Tuesday, February 26, 2008

To Be or Not To Be Mathematically Optimal

J.D over at Get Rich Slowly http://www.getrichslowly.org/ reviewed Dave Ramsey's Total Money Makeover. Having never read the book, I can't speak to it. But one of Dave's points is that the debt snowball he recommends is not always mathematically optimal, but it gives small wins, and a sense of success to those deep in debt.

That comment, along with a conversation I recently had with someone who presented compelling numbers about why it's not in my financial best interest to pay off a house early hit an interesting nerve, and I've been mulling it over ever since.
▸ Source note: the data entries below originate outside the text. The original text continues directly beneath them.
(** The wait for the next packet. *)
Lemma start_ok s sock :
  ud_sock s = Some sock -> sock_ok sock -> udp_waiting sock = None ->
  exists sock' t, start_recv (S := S) s = Def (tt, s {{ ud_sock := Some sock' }}, map UdSock t) /\ sock_ok sock' /\
    udp_aborted sock' = udp_aborted sock /\ phase_ok Receiving (udp_waiting sock') (recvs (udp_resolved t)) /\
    (udp_aborted sock = true -> udp_resolved t = [(RecvCompletionEvent, NABTO_EC_ABORTED)]).
Proof.
  intros Hs [Ho Ha] Hw. destruct (udp_wait_law RecvCompletionEvent sock Ho Hw) as (sock' & t & Em & Eo & Eab & Hres).
  exists sock', t. unfold start_recv. rewrite (on_sock_eq _ _ sock) by done. rewrite Em. split; [done |].
  destruct (udp_aborted sock) eqn:Eb.
  - destruct Hres as [-> Ew]. split_and!; try done; [split; [by right | done] |]. right. split; [done |]. by eexists.
  - destruct Hres as [-> Ew]. split_and!; try done; [split; [left; rewrite Eo; by destruct Ho | by rewrite Eab] |].
    by left.
Qed.

(** *** A delivery *)

Definition recv_weight (q : list (nat * np_error_code)) : nat :=
  sum_list_with (fun p : nat * np_error_code => if is_error p.2 then 1%nat else 2%nat) (recvs q).

Lemma deliver_ok phase (sys : sys_t) r address port after ec rest :
  ud_inv phase sys -> ud_input_ok (UdDeliver r address port after) phase sys -> take_recv sys.2 = Some (ec, rest) ->
  exists sys' t, ud_step (UdDeliver r address port after) sys = Def (sys', t) /\
    ud_inv (phase_after (UdDeliver r address port after) phase sys) sys' /\
    (forall sock, ud_sock sys.1 = Some sock -> exists target,
      nc_udp_dispatch_handle_packet (ud_stun sys.1) (ud_attacher sys.1) (ud_cliConn sys.1)
        (received_in (ud_recvBuffer sys.1) (match r with inl d => Some d | inr _ => None end)) = Def target /\
      packets t = (if is_error ec then [] else match r with
        | inl data => [(target, (result (np_udp_recv_from (length (ud_recvBuffer sys.1)) r address port) sock).1.2,
                        received_in (ud_recvBuffer sys.1) (Some data), length data)]
        | inr _ => [] end)) /\
    (forall sock, ud_sock sys.1 = Some sock -> udp_aborted sock = true -> (recv_weight sys'.2 < recv_weight sys.2)%nat).
Proof.
  destruct sys as [s q]. cbn [fst snd]. intros (sock & Hs & Hb & Hok & Hph) [Hlen Hr] Htk. cbn [fst snd] in *.
  pose proof (take_recv_spec q) as Hq. rewrite Htk in Hq. fold (recvs q) (recvs rest) in Hq.
  assert (Hrcv : phase = Receiving /\ udp_waiting sock = None /\ recvs rest = []).
  { unfold phase_ok in Hph. destruct phase; try by (destruct Hph as [_ Hx]; rewrite Hx in Hq).
    destruct Hph as [[_ Hx] | [Hx (ec' & Hy)]]; [by rewrite Hx in Hq | rewrite Hy in Hq; by injection Hq as _ <-]. }
  destruct Hrcv as (-> & Hw & Hrest). cbn [ud_step phase_after fst snd]. rewrite Htk, Hs.
  assert (Hread : exists b, received_in (ud_recvBuffer s) (match r with inl d => Some d | inr _ => None end) !! 0%nat = Some b).
  { apply lookup_lt_is_Some_2. destruct r as [d | status]; cbn; [| lia]. rewrite length_app, length_drop. lia. }
  destruct Hread as [b Hread].
  assert (Htarget : exists target, nc_udp_dispatch_handle_packet (ud_stun s) (ud_attacher s) (ud_cliConn s)
    (received_in (ud_recvBuffer s) (match r with inl d => Some d | inr _ => None end)) = Def target).
  { unfold nc_udp_dispatch_handle_packet, rd. rewrite Hread. by eexists. }
  destruct Htarget as [target Htarget].
  assert (Hweight : recv_weight q = (if is_error ec then 1 else 2)%nat).
  { unfold recv_weight. rewrite Hq, Hrest. by destruct ec. }
  unfold ud_post. cbn [fst snd]. unfold async_recv_wait_complete. destruct (is_error ec) eqn:Eec; cbn [orb].
  { eexists _, _. split; [reflexivity |]. split; [| split].
    - exists sock. cbn. rewrite recvs_app, Hrest. rewrite udp_resolved_nil. by split_and!.
    - intros sock' [= <-]. by exists target.
    - intros sock' _ _. rewrite Hweight. cbn [fst snd]. unfold recv_weight. rewrite recvs_app, Hrest.
      change (sock_calls _) with (@nil E). rewrite udp_resolved_nil. cbn. lia. }
  rewrite u_hget. set (m := np_udp_recv_from (length (ud_recvBuffer s)) r address port).
  destruct (udp_recv_law (length (ud_recvBuffer s)) r address port sock) as (Es & Et & Hiff & Hdata). fold m in Es, Et, Hiff, Hdata.
  assert (Hon : on_sock (ulift m) s =
    Def ((m sock).1.1, s, map UdSock (m sock).2)).
  { rewrite (on_sock_eq _ _ sock) by done. unfold ulift. destruct (m sock) as [[res sock'] t] eqn:Em. cbn.
    unfold exec in Es. rewrite Em in Es. cbn in Es. subst sock'. destruct s. cbn in *. by subst. }
  unfold result, trace in *. destruct (m sock) as [[[[recvEc ep] data] sock'] t0] eqn:Em. cbn in Hon, Et, Hiff, Hdata.
  rewrite (ubind_def _ _ _ _ _ _ Hon). cbn [fst snd]. rewrite u_hmod.
  set (s1 := s {{ ud_recvBuffer := received_in (ud_recvBuffer s) data }}).
  assert (Hs1 : ud_sock s1 = Some sock) by done.
  destruct (bool_decide_reflect (recvEc = NABTO_EC_OK)) as [-> | Hne]; cbn [orb negb].
  - (* a packet *)
    destruct (proj1 Hiff eq_refl) as [d Hd]. subst data. destruct r as [d' | status]; [| done]. injection Hd as ->.
    set (s2 := s1 {{ ud_recvBuffer := after }}).
    destruct (start_ok s2 sock) as (sock2 & t2 & Est & Hok2 & Hab2 & Hph2 & Hw2); [done.. |].
    match goal with |- context [ubind ?m0 _ s1] =>
      assert (Hin : m0 s1 = Def (tt, s2, [UdPacket target ep (received_in (ud_recvBuffer s) (Some d)) (length d)])) end.
    { rewrite u_hget. change (ud_recvBuffer s1) with (received_in (ud_recvBuffer s) (Some d)).
      change (ud_stun s1) with (ud_stun s). change (ud_attacher s1) with (ud_attacher s). change (ud_cliConn s1) with (ud_cliConn s).
      rewrite Htarget, u_def. reflexivity. }
    rewrite (ubind_def _ _ _ _ _ _ Hin), Est. eexists _, _. split; [reflexivity |]. split; [| split].
    + exists sock2. cbn [fst snd]. split; [done |]. split; [change (0 < length after)%nat; lia |]. split; [done |].
      rewrite recvs_app, Hrest; completions; rewrite Et. exact Hph2.
    + intros sk [= <-]. exists target. split; [done |]. rewrite Em. rewrite !packets_app, !packets_map. done.
    + intros sk [= <-] Ha. rewrite Hweight. cbn [fst snd]. unfold recv_weight.
      rewrite recvs_app, Hrest; completions; rewrite Et, Hw2 by done. apply Nat.ltb_lt. reflexivity.
  - (* no packet *)
    destruct r as [d | status]; [exfalso; apply Hne, Hiff; rewrite Hdata; by eexists |]. subst data.
    match goal with |- context [ubind ?m0 _ s1] => assert (Hin : m0 s1 = Def (tt, s1, [])) by done end.
    rewrite (ubind_def _ _ _ _ _ _ Hin). destruct (bool_decide_reflect (recvEc = NABTO_EC_AGAIN)) as [-> | Hna]; cbn [negb].
    + destruct (start_ok s1 sock) as (sock2 & t2 & Est & Hok2 & Hab2 & Hph2 & Hw2); [done.. |].
      rewrite Est. eexists _, _. split; [reflexivity |]. split; [| split].
      * exists sock2. cbn [fst snd]. split; [done |]. split; [done |]. split; [done |].
        rewrite recvs_app, Hrest; completions; rewrite Et. exact Hph2.
      * intros sk [= <-]. exists target. split; [done |]. by rewrite !packets_app, !packets_map.
      * intros sk [= <-] Ha. rewrite Hweight. cbn [fst snd]. unfold recv_weight.
        rewrite recvs_app, Hrest; completions; rewrite Et, Hw2 by done. apply Nat.ltb_lt. reflexivity.
    + eexists _, _. split; [reflexivity |]. split; [| split].
      * exists sock. cbn [fst snd]. split; [done |]. split; [done |]. split; [done |].
        rewrite recvs_app, Hrest; completions; rewrite Et.
        by split.
      * intros sk [= <-]. exists target. split; [done |]. by rewrite !packets_app, !packets_map.
      * intros sk [= <-] Ha. rewrite Hweight. cbn [fst snd]. unfold recv_weight.
        rewrite recvs_app, Hrest; completions; rewrite Et. cbn. lia.
Qed.

(** *** The other steps *)

Lemma ud_step_inv i phase (sys : sys_t) :
  ud_inv phase sys -> ud_input_ok i phase sys ->
  exists sys' t, ud_step i sys = Def (sys', t) /\ ud_inv (phase_after i phase sys) sys'.
Proof.
  intros Hinv Hi. destruct i as [| | | ep data err ev | st at' cl | r address port after].
  6: { destruct (take_recv sys.2) as [[ec rest] |] eqn:Htk.
    - destruct (deliver_ok phase sys r address port after ec rest Hinv Hi Htk) as (sys' & t & ? & ? & _). eauto.
    - exists sys, []. cbn [ud_step phase_after]. rewrite Htk. split; [done |]. by destruct phase. }
  all: destruct sys as [s q]; destruct Hinv as (sock & Hs & Hb & Hok & Hph); cbn [fst snd ud_input_ok ud_step phase_after] in *;
    unfold ud_post; cbn [fst snd].
  - subst phase. destruct Hph as [Hw Hq].
    destruct (start_ok s sock) as (sock' & t & Est & Hok' & _ & Hph' & _); [done.. |].
    unfold nc_udp_dispatch_start_recv. rewrite Est. eexists _, _. split; [reflexivity |].
    exists sock'. cbn [fst snd]. split_and!; [done.. |]. rewrite recvs_app, Hq. completions. done.
  - unfold on_sock. rewrite Hs. unfold ulift. pose proof (udp_readable_law sock) as Hl.
    unfold exec, trace in Hl. destruct (udp_readable sock) as [[[] sock'] t]. cbn in Hl. destruct Hl as (Eo & Ea & Ew & Et).
    eexists _, _. split; [reflexivity |]. exists sock'. cbn [fst snd]. split_and!; [done.. | |].
    + split; [by rewrite Eo, Ea; destruct Hok | by rewrite Ew].
    + rewrite recvs_app, Ew. completions. rewrite Et. destruct phase; cbn in *; try (by destruct Hph as [-> ->]).
      destruct Hph as [[-> ->] | (-> & ec & ->)]; right; (split; [done |]); by eexists.
  - unfold nc_udp_dispatch_abort, on_sock, ulift, ubind. rewrite Hs. pose proof (udp_abort_law sock (proj2 Hok)) as Hl.
    unfold exec, trace in Hl. destruct (np_udp_abort sock) as [[[] sock'] t]. cbn in Hl. destruct Hl as (Eo & Ea & Ew & Et).
    eexists _, _. split; [reflexivity |]. exists sock'. cbn [fst snd]. split_and!; [done.. | |].
    + split; [by right | by rewrite Ew].
    + rewrite recvs_app, Ew, !app_nil_r. completions. rewrite Et. destruct phase; cbn in *; try (by destruct Hph as [-> ->]).
      destruct Hph as [[-> ->] | (-> & ec & ->)]; right; (split; [done |]); by eexists.
  - unfold nc_udp_dispatch_async_send_to, on_sock. rewrite Hs. unfold ulift. pose proof (udp_send_law ep data err ev sock) as Hl.
    unfold exec, trace in Hl. destruct (np_udp_async_send_to ep data err ev sock) as [[[] sock'] t]. cbn in Hl.
    destruct Hl as [-> [ec Et]]. eexists _, _. split; [reflexivity |]. exists sock. cbn [fst snd]. split_and!; [done.. |].
    rewrite recvs_app. completions. rewrite Et. unfold recvs at 2. rewrite filter_cons_False by done. by rewrite app_nil_r.
  - eexists _, _. split; [reflexivity |]. exists sock. cbn [fst snd]. split_and!; [done.. |].
    rewrite recvs_app. completions. by rewrite app_nil_r.
Qed.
So, is it ever financially smart to do what is not mathematically optimal when it comes to money?

I believe the answer is yes.

That said, let me be up front here. I don't like debt. It may be considered a 'fact of modern life' but I disagree it has to be - at least it shouldn't be a permanent addition.

I think a lot of really smart people have really good points when they say things like "if you can make more in the stock market than your interest rate on your debt, you should invest that money". It's not a bad point, but it's a point that has more holes in it than swiss cheese. Here's why:
  • First, it assumes your portfolio is going to have the gains to offset the debt.
  • Second, it assumes you can weather a financial crisis and still maintain the minimum debt payments for as long as that crisis lasts, or otherwise always be able to maintain your expenses.
  • Third, it underestimates what can be accomplished with the savings and investments for the rest of your earning life that step up when you no longer have to send in a car payment, a mortgage payment, or pay a credit card bill.
  • Fourth, it makes personal finance purely about the finance. It isn't - there's a lot of human emotion involved in our financial life, which study after study shows. It makes the assumption that we humans make decisions purely on logic. Nothing could be further from the truth.
So let me tackle the first assumption: My portfolio will have the gains to offset the debt

Over time, this has been historically true. But in practicality, sometimes it will, and sometimes it won't, is the more likely reality. Few of us are Warren Buffett. I spent several years in the early part of this century watching my 401k balance just stay the same, no matter how much I deposited - and that was with some serious deposits, and highly rated funds. Now, I was in it for the long haul, but I bet there were a good many people who probably had investments that they intended to have use during that period.

I believe in saving and investing - very much. I believe if you aren't saving an absolute minimum of 10% of your gross income for retirement, and another 10% of your net for a rainy day and your goals, you aren't saving enough.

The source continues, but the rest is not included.